**YOUR GOAL:** Say how many of the lines below include the word "destruct", and write nothing else.

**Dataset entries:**
============================================================
(** X4. A call never removes or reorders buckets: the keys after the call
    are the keys before it, followed by the key of the call when it is new. *)
Theorem addNewContributorToBucket_appends_key (key author : string)
    (buckets : list (string * list string)) :
  JsObject.keys (addNewContributorToBucket key author buckets)
    = JsObject.keys buckets
      ++ (if bool_decide (key ∈ JsObject.keys buckets) then [] else [key]).
Proof.
  rewrite addNewContributorToBucket_eq. cbv zeta.
  assert (Hkeys : JsObject.keys
            match JsObject.get key buckets with
            | Some _ => buckets
            | None => buckets ++ [(key, [])]
            end
          = JsObject.keys buckets
            ++ (if bool_decide (key ∈ JsObject.keys buckets) then [] else [key])).
  { destruct (JsObject.get key buckets) eqn:Hg.
    - rewrite bool_decide_eq_true_2 by (apply get_Some_keys; rewrite Hg; eauto).
      by rewrite app_nil_r.
    - rewrite bool_decide_eq_false_2 by (by apply get_None).
      unfold JsObject.keys. by rewrite fmap_app. }
  destruct (existsb _ _); [done|]. by rewrite keys_update.
Qed.

(** X5. First-seen attribution goes to the bucket of the call: when no
    bucket holds the author, the call puts the author into the bucket
    [key]. *)
Theorem addNewContributorToBucket_first_seen (key author : string)
    (buckets : list (string * list string)) :
  holders author buckets = [] →
  ∃ s, JsObject.get key (addNewContributorToBucket key author buckets) = Some s
       ∧ author ∈ s.
Proof.
  intros Hnone. apply holders_nil_iff in Hnone.
  rewrite get_addNewContributorToBucket, decide_True, Hnone by done.
  eexists. split; [done|]. apply elem_of_add. by left.
Qed.

Lemma addNewContributorToBucket_first_seen_witness :
  ∃ s, JsObject.get "2024:2"
         (addNewContributorToBucket "2024:2" "bob" [("2024:1", ["alice"])]) = Some s
       ∧ "bob" ∈ s.
Proof.
  apply (addNewContributorToBucket_first_seen "2024:2" "bob" [("2024:1", ["alice"])]).
  reflexivity.
Defined.

Lemma addNewContributorToBucket_held key author buckets :
  is_Some (JsObject.get key (addNewContributorToBucket key author buckets))
  ∧ existsb (JsSet.has author)
      (JsObject.values (addNewContributorToBucket key author buckets)) = true.
Proof.
  split.
  - rewrite get_addNewContributorToBucket, decide_True by done. eauto.
  - rewrite addNewContributorToBucket_eq. cbv zeta.
    destruct (existsb (JsSet.has author) (JsObject.values buckets)) eqn:Hex.
    + destruct (JsObject.get key buckets); [done|].
      unfold JsObject.values. rewrite fmap_app, existsb_app.
      unfold JsObject.values in Hex. by rewrite Hex.
    + apply existsb_update_add, get_Some_keys.
      destruct (created_bucket key buckets) as [Hkey _]. cbv zeta in Hkey.
      rewrite Hkey. eauto.
Qed.

(** X6. The call is idempotent: repeating it with the same key and author
    changes nothing. *)
Theorem addNewContributorToBucket_idempotent (key author : string)
    (buckets : list (string * list string)) :
  addNewContributorToBucket key author (addNewContributorToBucket key author buckets)
    = addNewContributorToBucket key author buckets.
Proof.
  destruct (addNewContributorToBucket_held key author buckets) as [[s Hs] Hex].
  rewrite (addNewContributorToBucket_eq key author
             (addNewContributorToBucket key author buckets)).
  cbv zeta. by rewrite Hs, Hex.
Qed.

(** X7. A call never takes a name out of a bucket: every bucket of the
    store is still there after the call and holds at least the names it
    held. *)
Theorem addNewContributorToBucket_keeps_names (key author k : string)
    (s : list string) (buckets : list (string * list string)) :
  JsObject.get k buckets = Some s →
  ∃ s', JsObject.get k (addNewContributorToBucket key author buckets) = Some s'
        ∧ s ⊆ s'.
Proof.
  intros Hk. rewrite get_addNewContributorToBucket.
  destruct (decide (k = key)) as [->|Hne]; [|by exists s].
  rewrite Hk. simpl. eexists. split; [done|].
  destruct (existsb _ _); [done|]. intros x Hx. apply elem_of_add. by right.
Qed.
============================================================
**TASK RESULT:** 8